--- START ---

(** * InstanceService: the instance registry and the message projector

    A shallow embedding of [src/InstanceService.ts] of the E2E test
    service: the registry of live instances ([cachedInstances]), the
    event listeners that project a Messaging Client's payload bundles
    into an instance's message cache ([attachListeners]) and the
    registry operations that read or write that cache. *)

From Stdlib Require Import Ascii DecimalString.
From stdpp Require Import base option list strings.

Local Open Scope string_scope.
Local Open Scope nat_scope.
Local Open Scope list_scope.

(** ** Thrown values and results *)

(** A thrown JavaScript value.  [new Error(msg)] has a [message] only;
    an error raised by the HTTP layer of the Messaging Client may carry
    [response.data.message]. *)
Record JsError := mkJsError {
  message : string;
  response_data_message : option string
}.

Definition Error (msg : string) : JsError := mkJsError msg None.

Inductive Result (A : Type) : Type :=
| Returned (a : A)
| Thrown (e : JsError).

Arguments Returned {A} a.
Arguments Thrown {A} e.

(** The double quote character of the template literals. *)
Definition dquote : string := String "034"%char EmptyString.

(** JavaScript truthiness of a string: only the empty string is falsy. *)
Definition truthy (s : string) : bool :=
  match s with
  | EmptyString => false
  | String _ _ => true
  end.

(** [a || b] on optional strings. *)
Definition or_else (a : option string) (b : string) : string :=
  match a with
  | Some s => if truthy s then s else b
  | None => b
  end.

(** The property names [for (const k in array)] enumerates: the indices
    of the array, as decimal strings. *)
Definition index_name (i : nat) : string :=
  NilZero.string_of_uint (Nat.to_uint i).

Definition array_keys {A : Type} (a : list A) : list string :=
  index_name <$> seq 0 (length a).

(** ** The bounded cache *)

(** Modelled from the spec: the Bounded Cache of section 4.1, which is
    the package [@wireapp/lru-cache] and is not under src/.  Entries
    are kept from most to least recently used.  [set] inserts or
    updates and marks the entry most recently used, evicting the least
    recently used entry first when a new key would exceed the capacity;
    [get] marks a hit most recently used; [delete] removes an entry if
    present and is silent otherwise; [getAll] gives every live entry.
    Iterating the cache walks the linked entries from the most
    recently used one.  The model is of a cache with room for at least
    one entry: with capacity 0 the package keeps nothing, where [set]
    below keeps the entry it is given.  [getAll] lists the entries from
    the most recently used one, where the package follows the order of
    its map; what is proved of its result is about membership, length
    and lists of one element. *)
Module LRUCache.
Section Cache.
Context {V : Type}.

--- END ---

Respond with an exact reproduction of the lines running from the one that contains "present and is" through the end of the material.

- OUTPUT OF THE TASK -
    present and is silent otherwise; [getAll] gives every live entry.
    Iterating the cache walks the linked entries from the most
    recently used one.  The model is of a cache with room for at least
    one entry: with capacity 0 the package keeps nothing, where [set]
    below keeps the entry it is given.  [getAll] lists the entries from
    the most recently used one, where the package follows the order of
    its map; what is proved of its result is about membership, length
    and lists of one element. *)
Module LRUCache.
Section Cache.
Context {V : Type}.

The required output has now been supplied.